I’d say all three, but that’s just me. But to follow the sun in my heart would be to pursue things that bring me joy and make me feel alive. Things, that when I relax, I feel at peace and completely content in being me.

Right now, that’s a lifestyle change, and I’m trying to get my Scotsman to join me in it. And he’s been very good at assisting me in creating some changes. We’ve started making dinner together, and while I’d like to be doing that sooner in the evening, rather than later, it’s still enjoyable to talk with him over his day. I’ve stopped watching TV, even though I do need to take some time and watch what I have on the TiVo, so I can delete it. Maybe I’ll do that today.

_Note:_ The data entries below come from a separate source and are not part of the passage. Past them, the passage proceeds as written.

(** * A shallow embedding of [server.py], the multi-threaded HTTP server

    The development follows the source file top to bottom:
    - [Py]: the Python built-ins the server calls on [str] and [bytes]
      ([split], [strip], [lower], [startswith], [in], [int], the [os.path]
      string functions), on texts whose code points are below 256 (the
      request is decoded as iso-8859-1, so bytes and characters coincide);
    - [Http]: the configuration constants and [build_response];
    - [Server]: the socket, the file system and the clock as explicit state
      and oracles, a small state-and-exception monad, and the handlers
      [recv_headers], [parse_headers], [handle_get_head], [handle_post] and
      [handle_connection];
    - [Pool]: the queue of the worker pool, one pass of the accept loop and
      the loop of a worker, as the calls on the queue take effect.

    Not modelled: [log] (it only prints), the start and the scheduling of
    the threads, failures of [sendall] and [close], and of [open] for
    writing. *)

From Stdlib Require Import String Ascii List ZArith NArith Bool Lia Arith.
From Stdlib Require Import DecimalString.
Import ListNotations.
Open Scope string_scope.
Open Scope Z_scope.

(* ================================================================== *)
(** ** Python strings *)

Module Py.

Definition CR : ascii := "013"%char.
Definition LF : ascii := "010"%char.
Definition DQUOTE : ascii := "034"%char.
Definition CRLF : string := String CR (String LF "").
Definition CRLF2 : string := CRLF ++ CRLF.
Definition DQ : string := String DQUOTE "".

Definition code (c : ascii) : Z := Z.of_N (N_of_ascii c).
Definition chr (z : Z) : ascii := ascii_of_N (Z.to_N z).

(** [len(s)] *)
Definition len (s : string) : Z := Z.of_nat (String.length s).

(** [s.startswith(pre)] *)
Definition startswith (s pre : string) : bool := String.prefix pre s.

(** [sub in s] *)
Fixpoint contains (sub s : string) : bool :=
  String.prefix sub s ||
  match s with
  | EmptyString => false
  | String _ s' => contains sub s'
  end.

Fixpoint rev_acc (s acc : string) : string :=
  match s with
  | EmptyString => acc
  | String c s' => rev_acc s' (String c acc)
  end.
Definition rev (s : string) : string := rev_acc s "".

(** [s.split(sep)] for a non-empty [sep]: the pieces between the
    non-overlapping occurrences of [sep], found left to right.  [skip]
    counts the characters of an occurrence still to be passed over and
    [cur] holds the current piece, reversed. *)
Fixpoint split_go (sep s : string) (skip : nat) (cur : string) : list string :=
  match s with
  | EmptyString => [rev cur]
  | String c s' =>
      match skip with
      | S k => split_go sep s' k cur
      | O =>
          if String.prefix sep s
          then rev cur :: split_go sep s' (String.length sep - 1) ""
          else split_go sep s' O (String c cur)
      end
  end.
Definition split (sep s : string) : list string := split_go sep s O "".

(** [s.split(sep, 1)] when [sep in s]: the text before the first occurrence
    and the text after it; [None] when [sep] does not occur (then Python
    returns the one-element list [[s]]). *)
Fixpoint split1_go (sep s cur : string) : option (string * string) :=
  if String.prefix sep s
  then Some (rev cur, substring (String.length sep) (String.length s) s)
  else match s with
       | EmptyString => None
       | String c s' => split1_go sep s' (String c cur)
       end.
Definition split1 (sep s : string) : option (string * string) :=
  split1_go sep s "".

(** [c.isspace()] on code points below 256. *)
Definition isspace (c : ascii) : bool :=
  let n := code c in
  ((9 <=? n) && (n <=? 13)) || ((28 <=? n) && (n <=? 32))
  || (n =? 133) || (n =? 160).

(** [s.split()]: the maximal runs of non-whitespace characters. *)
Fixpoint split_ws_go (s cur : string) : list string :=
  match s with
  | EmptyString =>
      match cur with EmptyString => [] | _ => [rev cur] end
  | String c s' =>
      if isspace c
      then match cur with
           | EmptyString => split_ws_go s' ""
           | _ => rev cur :: split_ws_go s' ""
           end
      else split_ws_go s' (String c cur)
  end.
Definition split_ws (s : string) : list string := split_ws_go s "".

Fixpoint lstrip (s : string) : string :=
  match s with
  | String c s' => if isspace c then lstrip s' else s
  | EmptyString => ""
  end.
(** [s.strip()] *)
Definition strip (s : string) : string := rev (lstrip (rev (lstrip s))).

(** [s.lstrip(c)] for a one-character argument. *)
Fixpoint lstrip_char (ch : ascii) (s : string) : string :=
  match s with
  | String c s' => if Ascii.eqb c ch then lstrip_char ch s' else s
  | EmptyString => ""
  end.
(** A segmenter state in which nothing has been collected and no header has
    been seen. *)
Definition idle (st : SegState) : Prop :=
  s_data st = [(K.amenidades_extraidas, [])]
  /\ s_current_section st = K.amenidades_extraidas.

(** The characters of a text that are not whitespace. *)
Definition visible (s : str) : str := filter (fun c => negb (is_space c)) s.

(** Every bullet glyph or hyphen of [s] comes right after a line break,
    [prev] being the character before [s]. *)
Fixpoint bullets_after_breaks (prev : N) (s : str) : bool :=
  match s with
  | [] => true
  | c :: t =>
      (negb (is_bullet_or_hyphen c) || (prev =? LF)%N)
      && bullets_after_breaks c t
  end.

(** ** RecordConsolidator *)

(** The entries of [d] that the renaming stores under [k0], in order. *)
Definition renamed_to (k0 : str) (d : dict Value) : dict Value :=
  filter (fun kv => str_eqb (final_key (fst kv)) k0) d.

Definition non_null (kv : str * Value) : bool := negb (is_none (snd kv)).

(** The first value that is not [None]; [None] itself when every entry
    holds it. *)
Definition first_non_null (l : dict Value) : option Value :=
  match find non_null l with
  | Some kv => Some (snd kv)
  | None => match l with
            | [] => None
            | _ => Some VNone
            end
  end.

Definition renamed_value (k0 : str) (d : dict Value) : option Value :=
  first_non_null (renamed_to k0 d).

(** What the final record holds for the text of an optional element. *)
Definition text_field (o : option str) : option Value :=
  match o with
  | Some t =>
      if nonempty (_clean_text t) then Some (VStr (_clean_text t)) else None
  | None => None
  end.

(** Neither the summary row nor the detail cells produce the key [k]. *)
Definition unused_label (k : str) (page : Page) : Prop :=
  get k (_parse_main_summary (summary_block page)) = None
  /\ get k (_parse_details_and_features (detail_items page)) = None.
(** Every chunk of [create_chunks] of [processor.py] is within the bound
    or is a single sentence that exceeds it on its own. *)
Lemma create_chunks_bound t max_tokens :
  Forall (fun c => (count_tokens_fallback c <= max_tokens)%Z \/ oversized_sentence t max_tokens c)
         (create_chunks count_tokens_fallback t max_tokens).
Proof.
  unfold create_chunks. destruct (_ || _); [done|].
  unfold merge_pass, first_pass.
  apply (merge_inv_flush max_tokens (oversized_sentence t max_tokens)).
  apply merge_inv_foldl.
  - apply inv_flush. apply paragraphs_inv.
    + intros para sent Hp Hs Hlt. split; [done|]. by exists para.
    + split; [done|]. split; [by right|done].
  - split; [done|]. split; [by right|done].
Qed.
End ProcessorBound.

(** C5 fails in [create_chunks] of [correcaoKDP.py]: the separator is
    counted as [count_tokens_approx("\n\n")], which is 0, so two paragraphs
    that each fit are joined into a chunk above the bound; with the default
    bound of 1500 the chunk is estimated at 1502. *)
Theorem kdp_chunk_bound_violated :
  let t := str "abcdefgh" ++ [nl; nl] ++ str "ij" in
  let u := replicate 4499 "a"%char ++ [nl; nl] ++ str "bcdef" in
  CorrecaoKDP.count_tokens_approx [nl; nl] = 0%Z
  /\ CorrecaoKDP.create_chunks t 2 = [t]
  /\ CorrecaoKDP.count_tokens_approx t = 4%Z
  /\ Forall (fun p => (CorrecaoKDP.count_tokens_approx p <= 2)%Z) (split [nl; nl] t)
  /\ CorrecaoKDP.create_chunks u MAX_CHUNK_TOKENS = [u]
  /\ CorrecaoKDP.count_tokens_approx u = 1502%Z
  /\ Forall (fun p => (CorrecaoKDP.count_tokens_approx p <= MAX_CHUNK_TOKENS)%Z)
            (split [nl; nl] u).
Proof.
  repeat split; try (vm_compute; reflexivity).
  - repeat constructor; vm_compute; discriminate.
  - repeat constructor; vm_compute; discriminate.
Qed.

In other news, I’m debating going to the gym to lift weights. I’m not sure how I’d be accepted there at this moment. Due to various things that happened before I left, although, if the gym doesn’t get approved today, I guess I’ll go tomorrow night. I need to be getting back into shape, at least as far as conditioning goes. And what I do at home is nowhere near what I need.

Scorpio for this week:

The modern English word “weird” is derived from the Old English term wyrd, meaning “destiny.” By the late Middle Ages, wyrd had evolved into a concept similar to the Eastern notion of karma. It implied that the momentum of past events plays a strong role in shaping the future, but that human willpower can nevertheless also have a hand in creating upcoming events. In some uses, wyrd could even mean “the power to control destiny,” as exemplified by the three Weird Sisters of Shakespeare’s MacBeth. I bring this up, Scorpio, because your Wyrd Factor is pretty high these days. While the consequences of your past are certainly impinging on your present to some degree, you’ve rarely had a greater ability to override them through the force of your intentions.

FreeWill Astrology

Is it bad that I didn’t make it past the first sentence before I was searching for my Concise Anglo-Saxon Dictionary?

As for the rest of it, well, my past is dealt with, and that which hasn’t is being dealt with. I’m finding it interesting as to how much has been shedding over the last couple of weeks, down to the fact that my hope for the male gender was revived by a 22-year-old. I’ve also failed to allow a dominant personality to control me, and I wasn’t cowed by him at all in facing him. It was the first time I stood up to him, on my own ground and with my own rules. It was extremely liberating. And he still talked to me the next day. I’m proud of him, and me.